Por muito tempo, a cultura adotiva no Brasil foi palco de diversas relações abusivas, violentas, mal fiscalizadas e que desprezavam o bem-estar do menor adotado. A exemplo desse passado sombrio, o documentário nacional “Menino 23” relata o episódio, das primeiras décadas do séc.XX, no qual dezenas de meninos negros órfãos foram fácil e celeremente colocados sob a guarda de membros da Ação Integralista Brasileira, de modo inquestionável. Como fruto da incipiente fiscalização da época, em investigações posteriores descobriu-se que os garotos foram, por anos, submetidos a um regime de trabalho análogo à escravidão. Hoje em dia, felizmente, o processo de adoção no país foi otimizado, apresentando exigências jurídicas mais robustas. Entretanto, certos aspectos problemáticos da pauta, ora com relação ao desejo dos pretendentes, ora com relação à manutenção do bem-estar dos jovens, configuram desafios para uma cultura ainda melhor.
De acordo com dados do Cadastro Nacional de Adoção (CNA), a maioria dos requerentes ao processo busca meninas e meninos com menos de 4 anos de idade, sendo que constituem apenas 4,1% de todo o contingente de cadastrados. Surge, portanto, desse cenário, um impasse: há um déficit de crianças mais novas frente à demanda dos adultos em questão. Ainda que seja notável um número crescente de adoções consumadas a cada ano, uma certa desigualdade - na incidência do procedimento por região - pode ser inferida. Assim, estados federativos com órfãos em uma faixa etária maior tendem a possuir uma fila de espera superior.

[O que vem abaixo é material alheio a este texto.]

(* ===== verification/PaServer.v ===== *)
(** * The audio daemon's protocol loop (hybris_generic/waydroid/audio/waydroid_audio_main.cpp)

    [Stream], [Connection] and [Server] are records with the members of the
    source.  A handler is a function in a state monad over one connection and
    the server's counters; [None] is undefined behaviour (a null dereference, a
    signed overflow, a read outside an array).

    What the daemon does not control is an [Env]: the answers of the audio
    service, the clock, and what each render thread did between two accesses of
    its sink.  Every access of a sink by the loop consumes one tick of the
    environment, and the render thread of that sink first runs the steps the
    environment gives for the tick; sinks are independent, so this covers every
    interleaving of the loop with the render threads. *)

From S2P Require Import Prelude PaWire OhosSink.
Set Warnings "-rewrite-rw,-clear-no-such-hyp".

Definition SINK_NAME : bytes := bytes_of_string "waydroid_output".
Definition SOURCE_NAME : bytes := bytes_of_string "waydroid_input".
Definition DEFAULT_MAXLENGTH_USEC : Z := 2000000.
Definition DEFAULT_TLENGTH_USEC : Z := 200000.
Definition ABSOLUTE_MAX_BUFFER : Z := 16 * 1024 * 1024.

(** ** State *)

Record Stream := mkStream {
  st_channel : Z;
  st_index : Z;
  st_ss : SampleSpec;
  st_cm : ChannelMap;
  st_attr : BufferAttr;
  st_corked : bool;
  st_sink : option (Sink Ring);      (* [None] is a null [unique_ptr] *)
  st_writeIndex : Z;
  st_outstanding : Z;
  st_underrunFor : Z;
  st_playingFor : Z;
  st_startedAtUsec : Z;
  st_drainPending : bool;
  st_drainTag : Z;
}.

Definition with_sink (x : option (Sink Ring)) (s : Stream) : Stream :=
  mkStream (st_channel s) (st_index s) (st_ss s) (st_cm s) (st_attr s) (st_corked s) x
    (st_writeIndex s) (st_outstanding s) (st_underrunFor s) (st_playingFor s)
    (st_startedAtUsec s) (st_drainPending s) (st_drainTag s).
Definition with_corked (x : bool) (s : Stream) : Stream :=
  mkStream (st_channel s) (st_index s) (st_ss s) (st_cm s) (st_attr s) x (st_sink s)
    (st_writeIndex s) (st_outstanding s) (st_underrunFor s) (st_playingFor s)
    (st_startedAtUsec s) (st_drainPending s) (st_drainTag s).
Definition with_writeIndex (x : Z) (s : Stream) : Stream :=
  mkStream (st_channel s) (st_index s) (st_ss s) (st_cm s) (st_attr s) (st_corked s)
    (st_sink s) x (st_outstanding s) (st_underrunFor s) (st_playingFor s)
    (st_startedAtUsec s) (st_drainPending s) (st_drainTag s).
Definition with_outstanding (x : Z) (s : Stream) : Stream :=
  mkStream (st_channel s) (st_index s) (st_ss s) (st_cm s) (st_attr s) (st_corked s)
    (st_sink s) (st_writeIndex s) x (st_underrunFor s) (st_playingFor s)
    (st_startedAtUsec s) (st_drainPending s) (st_drainTag s).
Definition with_underrunFor (x : Z) (s : Stream) : Stream :=
  mkStream (st_channel s) (st_index s) (st_ss s) (st_cm s) (st_attr s) (st_corked s)
    (st_sink s) (st_writeIndex s) (st_outstanding s) x (st_playingFor s)
    (st_startedAtUsec s) (st_drainPending s) (st_drainTag s).
Definition with_playingFor (x : Z) (s : Stream) : Stream :=
  mkStream (st_channel s) (st_index s) (st_ss s) (st_cm s) (st_attr s) (st_corked s)
    (st_sink s) (st_writeIndex s) (st_outstanding s) (st_underrunFor s) x
    (st_startedAtUsec s) (st_drainPending s) (st_drainTag s).
Definition with_drain (pending : bool) (tag : Z) (s : Stream) : Stream :=
  mkStream (st_channel s) (st_index s) (st_ss s) (st_cm s) (st_attr s) (st_corked s)
    (st_sink s) (st_writeIndex s) (st_outstanding s) (st_underrunFor s) (st_playingFor s)
    (st_startedAtUsec s) pending tag.

Record Connection := mkConnection {
  c_fd : Z;
  c_version : Z;
  c_authorized : bool;
  c_in : bytes;
  c_out : bytes;
  c_streams : gmap Z Stream;
  c_nextChannel : Z;
}.

Definition Connection_new (fd : Z) : Connection :=
  mkConnection fd PROTOCOL_VERSION false [] [] ∅ 0.

Definition with_auth (version : Z) (c : Connection) : Connection :=
  mkConnection (c_fd c) version true (c_in c) (c_out c) (c_streams c) (c_nextChannel c).
Definition with_in (x : bytes) (c : Connection) : Connection :=
  mkConnection (c_fd c) (c_version c) (c_authorized c) x (c_out c) (c_streams c)
    (c_nextChannel c).
Definition with_out (x : bytes) (c : Connection) : Connection :=
  mkConnection (c_fd c) (c_version c) (c_authorized c) (c_in c) x (c_streams c)
    (c_nextChannel c).
Definition with_streams (x : gmap Z Stream) (c : Connection) : Connection :=
  mkConnection (c_fd c) (c_version c) (c_authorized c) (c_in c) (c_out c) x
    (c_nextChannel c).
Definition with_nextChannel (x : Z) (c : Connection) : Connection :=
  mkConnection (c_fd c) (c_version c) (c_authorized c) (c_in c) (c_out c) (c_streams c) x.

(** What [read], [write] return; a list of results ends with [EAGAIN]. *)
Inductive Errno := EAGAIN | EINTR | EOTHER.
Inductive ReadResult := RdData (buf : bytes) | RdEof | RdErr (e : Errno).
Inductive WriteResult := WrCount (n : nat) | WrErr (e : Errno).

(** The environment, by tick. *)
Record Env := mkEnv {
  e_reads : nat → list ReadResult;      (* the results of one [ReadFrom] *)
  e_writes : nat → list WriteResult;    (* the results of one [FlushOut] *)
  e_accepts : nat → list Z;             (* the descriptors one [Accept] gets *)
  e_sched : nat → list (bool * Z);      (* what a render thread did before the access *)
  e_created : nat → bool;               (* [AudioRenderer::Create] *)
  e_latency : nat → option Z;           (* [AudioRenderer::GetLatency] *)
  e_tv : nat → Z * Z;                   (* [gettimeofday] *)
}.

(** What a handler reads and writes: its connection and the server's counters. *)
Record HState := mkHState {
  h_conn : Connection;
  h_nextStreamIndex : Z;
  h_nextClientIndex : Z;
  h_tick : nat;
}.

Definition M (A : Type) := HState → option (A * HState).
Definition ret {A} (a : A) : M A := λ h, Some (a, h).
Definition bind {A B} (m : M A) (k : A → M B) : M B := λ h,
  match m h with Some (a, h) => k a h | None => None end.
Definition UB {A} : M A := λ _, None.
Notation "'let!' x ':=' m 'in' k" := (bind m (λ x, k))
  (at level 10, x name, m at level 100, k at level 200) : wire_scope.
Notation "'do!' m 'in' k" := (bind m (λ _, k))
  (at level 10, m at level 100, k at level 200) : wire_scope.
Open Scope wire_scope.

Definition get_conn : M Connection := λ h, Some (h_conn h, h).
Definition upd_conn (f : Connection → Connection) : M unit := λ h,
  Some ((), mkHState (f (h_conn h)) (h_nextStreamIndex h) (h_nextClientIndex h) (h_tick h)).
Definition tick : M nat := λ h,
  Some (h_tick h,
        mkHState (h_conn h) (h_nextStreamIndex h) (h_nextClientIndex h) (S (h_tick h))).
(** [nextStreamIndex_++] and [nextClientIndex_++]. *)
Definition next_stream_index : M Z := λ h,
  Some (h_nextStreamIndex h,
        mkHState (h_conn h) (u32 (h_nextStreamIndex h + 1)) (h_nextClientIndex h) (h_tick h)).
Definition next_client_index : M Z := λ h,
  Some (h_nextClientIndex h,
        mkHState (h_conn h) (h_nextStreamIndex h) (u32 (h_nextClientIndex h + 1)) (h_tick h)).
Definition of_option {A} (o : option A) : M A := λ h,
  match o with Some a => Some (a, h) | None => None end.
(** The result of an [int64_t] operation; overflow is undefined. *)
Definition check_s64 (z : Z) : M Z :=
  if (- 2 ^ 63 <=? z) && (z <? 2 ^ 63) then ret z else UB.
(** [if (!r.GetX(...) || ...) { return false; }] and what follows it. *)
Definition parse {A} (g : Reader A) (r : TagReader) (k : A → M bool) : M bool :=
  match g r with
  | ROk a _ => k a
  | RFail _ => ret false
  | RUB => UB
  end.

(** ** Sending *)

(** The bytes of one packet: the descriptor and the payload. *)
Definition frame (channel : Z) (payload : bytes) (flags : Z) : bytes :=
  be32_bytes (u32 (Z.of_nat (length payload))) ++ be32_bytes channel ++ be32_bytes 0
    ++ be32_bytes 0 ++ be32_bytes flags ++ payload.

Definition Send (channel : Z) (payload : bytes) (flags : Z) : M unit :=
  upd_conn (λ c, with_out (c_out c ++ frame channel payload flags) c).
Definition SendTag (t : TagWriter) : M unit := Send CHANNEL_COMMAND t 0.

Definition SendReplyHeader (tag : Z) (t : TagWriter) : TagWriter :=
  t .> PutU32 (Command_code COMMAND_REPLY) .> PutU32 tag.
Definition SendSimpleAck (tag : Z) : M unit := SendTag (SendReplyHeader tag []).
Definition error_payload (tag : Z) (error : Error) : TagWriter :=
  [] .> PutU32 (Command_code COMMAND_ERROR) .> PutU32 tag .> PutU32 (Error_code error).
Definition SendError (tag : Z) (error : Error) : M unit := SendTag (error_payload tag error).
Definition event_payload (command : Command) (streamChannel : Z) (extra : option Z) : TagWriter :=
  let t := [] .> PutU32 (Command_code command) .> PutU32 INVALID_INDEX .> PutU32 streamChannel in
  match extra with Some v => t .> PutS64 v | None => t end.
Definition SendEvent (command : Command) (streamChannel : Z) (extra : option Z) : M unit :=
  SendTag (event_payload command streamChannel extra).

Definition FindStream (channel : Z) : M (option Stream) :=
  let! c := get_conn in ret (c_streams c !! channel).
(** Write a stream object back through the pointer [FindStream] gave. *)
Definition put_stream (channel : Z) (s : Stream) : M unit :=
  upd_conn (λ c, with_streams (<[channel := s]> (c_streams c)) c).

Section Handlers.
Context (env : Env).

(** One access of a stream's sink: the render thread runs first. *)
Definition preempt (k : Sink Ring) : M (Sink Ring) :=
  let! n := tick in of_option (render_run (e_sched env n) k).
Definition on_sink {A} (f : Sink Ring → option (A * Sink Ring)) (s : Stream)
    : M (A * Stream) :=
  match st_sink s with
  | None => UB
  | Some k =>
      let! k := preempt k in
      let! p := of_option (f k) in
      ret (fst p, with_sink (Some (snd p)) s)
  end.
(** The sink's methods as accesses. *)
Definition sink_get {A} (f : Sink Ring → A) : Sink Ring → option (A * Sink Ring) :=
  λ k, Some (f k, k).
Definition sink_do (f : Sink Ring → Sink Ring) : Sink Ring → option (unit * Sink Ring) :=
  λ k, Some ((), f k).
Definition sink_latency (s : Stream) : M Z :=
  let! n := tick in
  match st_sink s with None => UB | Some k => ret (SinkLatencyUsec (e_latency env n) k) end.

Como consequência da defasagem exposta acima, os jovens nesse intervalo de idade mais avançado acabam permanecendo por tempo prolongado no aguardo de um acolhimento familiar, podendo sofrer sérios impactos psicológicos. Ao observarem seus colegas mais novos serem preferidos à adoção, os mais velhos se encontram vulneráveis ao desenvolvimento de complexos de autoestima e transtornos emocionais, muitas vezes somados aos diversos traumas que já possuem de um histórico de maus-tratos e abandono. Apesar do forte empenho do Conselho Nacional de Justiça (CNJ) em dar maior celeridade ao processo adotivo, é preciso também olhar para as crianças que ainda estão institucionalizadas.
Em suma, conforme as problemáticas apontadas, a cultura de adoção no Brasil ainda precisa passar por mudanças centrais. Como exemplo, o CNJ deve expandir - por meio de uma divulgação mais ampla nas redes sociais oficiais e sites de grandes jornais - a frequência e o alcance de cursos EAD e audiências online, já realizados pelo Conselho, que pautem a defasagem no acolhimento de adolescentes, incentivando os pretendentes a cogitarem essa possibilidade e garantindo que o acompanhamento da relação e o aconselhamento por profissionais serão constantes. Dessa forma, estigmas com relação aos órfãos mais velhos podem ser superados, juntamente com a desproporcionalidade do anseio dos requerentes. Ademais, os orfanatos precisam garantir um tratamento psicoterapêutico rotineiro - através de seções semanais com profissionais - àqueles jovens que permanecem na fila de espera, com o intuito de evitar o surgimento, ou agravamento, de problemas psíquicos nos meninos e meninas da instituição, assegurar o seu bem-estar e concretizar de fato um distanciamento do abjeto passado da adoção no país.